### ABOUT THIS EXERCISE
Work out how many lines in the listing below carry the word "page". Give that number alone.

### RECORDS SUPPLIED

(** * The tutoring page controller of [static/script.js]

    A shallow embedding of the script that drives the lesson / quiz page:
    the four page sections, the session variables, the click handlers,
    the delayed advance to the next question and the result computation.

    The page ([State]) holds what the script reads and writes: the
    [hidden] class of the elements it toggles, the form values, the
    rendered contents and the four [let] variables.  A handler is a
    computation over that page which may emit effects (alerts, requests,
    timers) and may throw.  The browser's event loop ([World], [fire])
    delivers clicks, timer expirations and settled requests to them. *)

From Stdlib Require Import ZArith List String Ascii Bool Lia.
From Stdlib Require Import DecimalString.
From Stdlib Require Import Floats.SpecFloat.
Import ListNotations.

Local Open Scope string_scope.
Local Open Scope Z_scope.

(** ** Data *)

(** One entry of [data.questions]. *)
Record Question := mkQuestion {
  question : string;
  options : list string;
  answer : string;
  explanation : string
}.

(** The object literal [{ subject, topic, level }]. *)
Record Selections := mkSelections {
  subject : string;
  topic : string;
  level : string
}.

(** The two properties the script reads off a parsed response body.
    [None] is an absent property ([undefined]).  A property that is
    present has the type the backend gives it: [lesson_html] a string,
    [questions] an array of question objects. *)
Record Payload := mkPayload {
  lesson_html : option string;
  questions : option (list Question)
}.

(** What becomes of one [fetch]: the promise rejects, or a response with
    a status arrives whose body parses as JSON or does not.  A parsed
    body is an object ([Some]) or a falsy value such as [null]
    ([None]). *)
Inductive Body :=
| Malformed
| Parsed (data : option Payload).

Inductive Response :=
| NetworkError
| HttpResponse (status : Z) (body : Body).

(** [response.ok] *)
Definition ok (status : Z) : bool := (200 <=? status) && (status <=? 299).

(** The elements whose class list the script edits. *)
Inductive Element :=
| setupSection | lessonSection | quizSection | resultSection
| loadingSpinner | startQuizBtn | submitAnswerBtn.

(** The page and the script's variables.  [userSelections] starts as the
    empty object, written [None]. *)
Record State := mkState {
  setupSection_hidden : bool;
  lessonSection_hidden : bool;
  quizSection_hidden : bool;
  resultSection_hidden : bool;
  loadingSpinner_hidden : bool;
  startQuizBtn_hidden : bool;
  submitAnswerBtn_hidden : bool;
  subjectEl_value : string;
  topicEl_value : string;
  levelEl_value : string;
  lessonTitleEl_textContent : string;
  lessonContentEl_innerHTML : string;
  quizContentEl_innerHTML : string;
  feedbackSectionEl_innerHTML : string;
  resultTextEl_innerHTML : string;
  quizData : option (list Question);
  currentQuestionIndex : Z;
  score : Z;
  userSelections : option Selections
}.

Definition hidden (e : Element) (s : State) : bool :=
  match e with
  | setupSection => setupSection_hidden s
  | lessonSection => lessonSection_hidden s
  | quizSection => quizSection_hidden s
  | resultSection => resultSection_hidden s
  | loadingSpinner => loadingSpinner_hidden s
  | startQuizBtn => startQuizBtn_hidden s
  | submitAnswerBtn => submitAnswerBtn_hidden s
  end.

Definition set_hidden (e : Element) (b : bool) (s : State) : State :=
  let (h1, h2, h3, h4, h5, h6, h7, v1, v2, v3, c1, c2, c3, c4, c5, q, i, sc, u) := s in
  match e with
  | setupSection => mkState b h2 h3 h4 h5 h6 h7 v1 v2 v3 c1 c2 c3 c4 c5 q i sc u
  | lessonSection => mkState h1 b h3 h4 h5 h6 h7 v1 v2 v3 c1 c2 c3 c4 c5 q i sc u
  | quizSection => mkState h1 h2 b h4 h5 h6 h7 v1 v2 v3 c1 c2 c3 c4 c5 q i sc u
  | resultSection => mkState h1 h2 h3 b h5 h6 h7 v1 v2 v3 c1 c2 c3 c4 c5 q i sc u
  | loadingSpinner => mkState h1 h2 h3 h4 b h6 h7 v1 v2 v3 c1 c2 c3 c4 c5 q i sc u
  | startQuizBtn => mkState h1 h2 h3 h4 h5 b h7 v1 v2 v3 c1 c2 c3 c4 c5 q i sc u
  | submitAnswerBtn => mkState h1 h2 h3 h4 h5 h6 b v1 v2 v3 c1 c2 c3 c4 c5 q i sc u
  end.

Definition set_subjectEl_value (v : string) (s : State) : State :=
  let (h1, h2, h3, h4, h5, h6, h7, _, v2, v3, c1, c2, c3, c4, c5, q, i, sc, u) := s in
  mkState h1 h2 h3 h4 h5 h6 h7 v v2 v3 c1 c2 c3 c4 c5 q i sc u.

Definition set_topicEl_value (v : string) (s : State) : State :=
  let (h1, h2, h3, h4, h5, h6, h7, v1, _, v3, c1, c2, c3, c4, c5, q, i, sc, u) := s in
  mkState h1 h2 h3 h4 h5 h6 h7 v1 v v3 c1 c2 c3 c4 c5 q i sc u.

Definition set_levelEl_value (v : string) (s : State) : State :=
  let (h1, h2, h3, h4, h5, h6, h7, v1, v2, _, c1, c2, c3, c4, c5, q, i, sc, u) := s in
  mkState h1 h2 h3 h4 h5 h6 h7 v1 v2 v c1 c2 c3 c4 c5 q i sc u.

Definition set_lessonTitleEl_textContent (v : string) (s : State) : State :=
  let (h1, h2, h3, h4, h5, h6, h7, v1, v2, v3, _, c2, c3, c4, c5, q, i, sc, u) := s in
  mkState h1 h2 h3 h4 h5 h6 h7 v1 v2 v3 v c2 c3 c4 c5 q i sc u.

Definition set_lessonContentEl_innerHTML (v : string) (s : State) : State :=
  let (h1, h2, h3, h4, h5, h6, h7, v1, v2, v3, c1, _, c3, c4, c5, q, i, sc, u) := s in
  mkState h1 h2 h3 h4 h5 h6 h7 v1 v2 v3 c1 v c3 c4 c5 q i sc u.

Definition set_quizContentEl_innerHTML (v : string) (s : State) : State :=
  let (h1, h2, h3, h4, h5, h6, h7, v1, v2, v3, c1, c2, _, c4, c5, q, i, sc, u) := s in
  mkState h1 h2 h3 h4 h5 h6 h7 v1 v2 v3 c1 c2 v c4 c5 q i sc u.

Definition set_feedbackSectionEl_innerHTML (v : string) (s : State) : State :=
  let (h1, h2, h3, h4, h5, h6, h7, v1, v2, v3, c1, c2, c3, _, c5, q, i, sc, u) := s in
  mkState h1 h2 h3 h4 h5 h6 h7 v1 v2 v3 c1 c2 c3 v c5 q i sc u.

Definition set_resultTextEl_innerHTML (v : string) (s : State) : State :=
  let (h1, h2, h3, h4, h5, h6, h7, v1, v2, v3, c1, c2, c3, c4, _, q, i, sc, u) := s in
  mkState h1 h2 h3 h4 h5 h6 h7 v1 v2 v3 c1 c2 c3 c4 v q i sc u.

Definition set_quizData (v : option (list Question)) (s : State) : State :=
  let (h1, h2, h3, h4, h5, h6, h7, v1, v2, v3, c1, c2, c3, c4, c5, _, i, sc, u) := s in
  mkState h1 h2 h3 h4 h5 h6 h7 v1 v2 v3 c1 c2 c3 c4 c5 v i sc u.

Definition set_currentQuestionIndex (v : Z) (s : State) : State :=
  let (h1, h2, h3, h4, h5, h6, h7, v1, v2, v3, c1, c2, c3, c4, c5, q, _, sc, u) := s in
  mkState h1 h2 h3 h4 h5 h6 h7 v1 v2 v3 c1 c2 c3 c4 c5 q v sc u.

Definition set_score (v : Z) (s : State) : State :=
  let (h1, h2, h3, h4, h5, h6, h7, v1, v2, v3, c1, c2, c3, c4, c5, q, i, _, u) := s in
  mkState h1 h2 h3 h4 h5 h6 h7 v1 v2 v3 c1 c2 c3 c4 c5 q i v u.

Definition set_userSelections (v : option Selections) (s : State) : State :=
  let (h1, h2, h3, h4, h5, h6, h7, v1, v2, v3, c1, c2, c3, c4, c5, q, i, sc, _) := s in
  mkState h1 h2 h3 h4 h5 h6 h7 v1 v2 v3 c1 c2 c3 c4 c5 q i sc v.

(** ** Effects and the handler monad *)

(** Where an [await fetchAPI(...)] resumes: in the lesson handler, which
    has captured its local [topic], or in the quiz handler. *)
Inductive Continuation :=
| AfterLesson (topic : string)
| AfterQuiz.

Inductive Effect :=
| Alert (msg : string)
| ConsoleError (msg : string)
| Fetch (endpoint : string) (body : option Selections) (k : Continuation)
| SetTimeout (delay : Z)
| Uncaught.

(** A handler body either runs to its end or throws.  The only
    exception the script can raise by itself is the [TypeError] of a
    property read on [null] or [undefined]. *)
Inductive Completion (A : Type) :=
| Normal (a : A)
| TypeError.
Arguments Normal {A} a.
Arguments TypeError {A}.

Record Outcome (A : Type) := mkOutcome {
  final : State;
  effects : list Effect;
  completion : Completion A
}.
Arguments mkOutcome {A}.
Arguments final {A}.
Arguments effects {A}.
Arguments completion {A}.

Definition M (A : Type) : Type := State -> Outcome A.

Definition ret {A} (a : A) : M A := fun s => mkOutcome s [] (Normal a).

Definition bind {A B} (m : M A) (f : A -> M B) : M B := fun s =>
  let o := m s in
  match completion o with
  | Normal a =>
      let o' := f a (final o) in
      mkOutcome (final o') (effects o ++ effects o')%list (completion o')
  | TypeError => mkOutcome (final o) (effects o) TypeError
  end.

Definition throw {A} : M A := fun s => mkOutcome s [] TypeError.
Definition emit (e : Effect) : M unit := fun s => mkOutcome s [e] (Normal tt).
Definition read {A} (f : State -> A) : M A := fun s => mkOutcome s [] (Normal (f s)).
Definition write (f : State -> State) : M unit := fun s => mkOutcome (f s) [] (Normal tt).

Declare Scope js_scope.
Delimit Scope js_scope with js.
Notation "x <- m ;; k" := (bind m (fun x => k))
  (at level 61, m at next level, right associativity) : js_scope.
Notation "m ;; k" := (bind m (fun _ => k))
  (at level 61, right associativity) : js_scope.
Local Open Scope js_scope.

(** [el.classList.add('hidden')], [.remove('hidden')] and
    [.toggle('hidden', force)]. *)
Definition classList_add (e : Element) : M unit := write (set_hidden e true).
Definition classList_remove (e : Element) : M unit := write (set_hidden e false).
Definition classList_toggle (e : Element) (force : bool) : M unit := write (set_hidden e force).

Definition alert (msg : string) : M unit := emit (Alert msg).

(** ** Text *)

Definition dq : string := String (ascii_of_nat 34) EmptyString.
Definition nl : string := String (ascii_of_nat 10) EmptyString.

Fixpoint spaces (n : nat) : string :=
  match n with
  | O => EmptyString
  | S n' => String " "%char (spaces n')
  end.

(** An integer inside a template literal. *)
Definition show_Z (z : Z) : string := NilZero.string_of_int (Z.to_int z).

(** Truthiness of a string: only the empty string is falsy. *)
Definition truthy (s : string) : bool := negb (String.eqb s "").

(** ** Numbers

    The counters are JavaScript numbers holding integers; below 2^53
    their arithmetic is that of [Z].  The percentage is a genuine
    double: it is computed with the IEEE 754 binary64 operations of
    [SpecFloat]. *)

Definition prec : Z := 53.
Definition emax : Z := 1024.

Definition Number_of_Z (z : Z) : spec_float := binary_normalize prec emax z 0 false.

(** [(score / quizData.length) * 100] *)
Definition percentage_value (sc n : Z) : spec_float :=
  SFmul prec emax (SFdiv prec emax (Number_of_Z sc) (Number_of_Z n)) (Number_of_Z 100).

(** The result of [x.toFixed(1)].  For a finite [x] below 10^21 it is
    the decimal with one fractional digit nearest to the exact value of
    [x], the larger one on a tie; [tenths] is that decimal times ten. *)
Inductive Fixed :=
| FixedNaN
| FixedInfinity (negative : bool)
| FixedDecimal (negative : bool) (tenths : Z)
| FixedExponential (x : spec_float).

### WRITTEN RESPONSE
6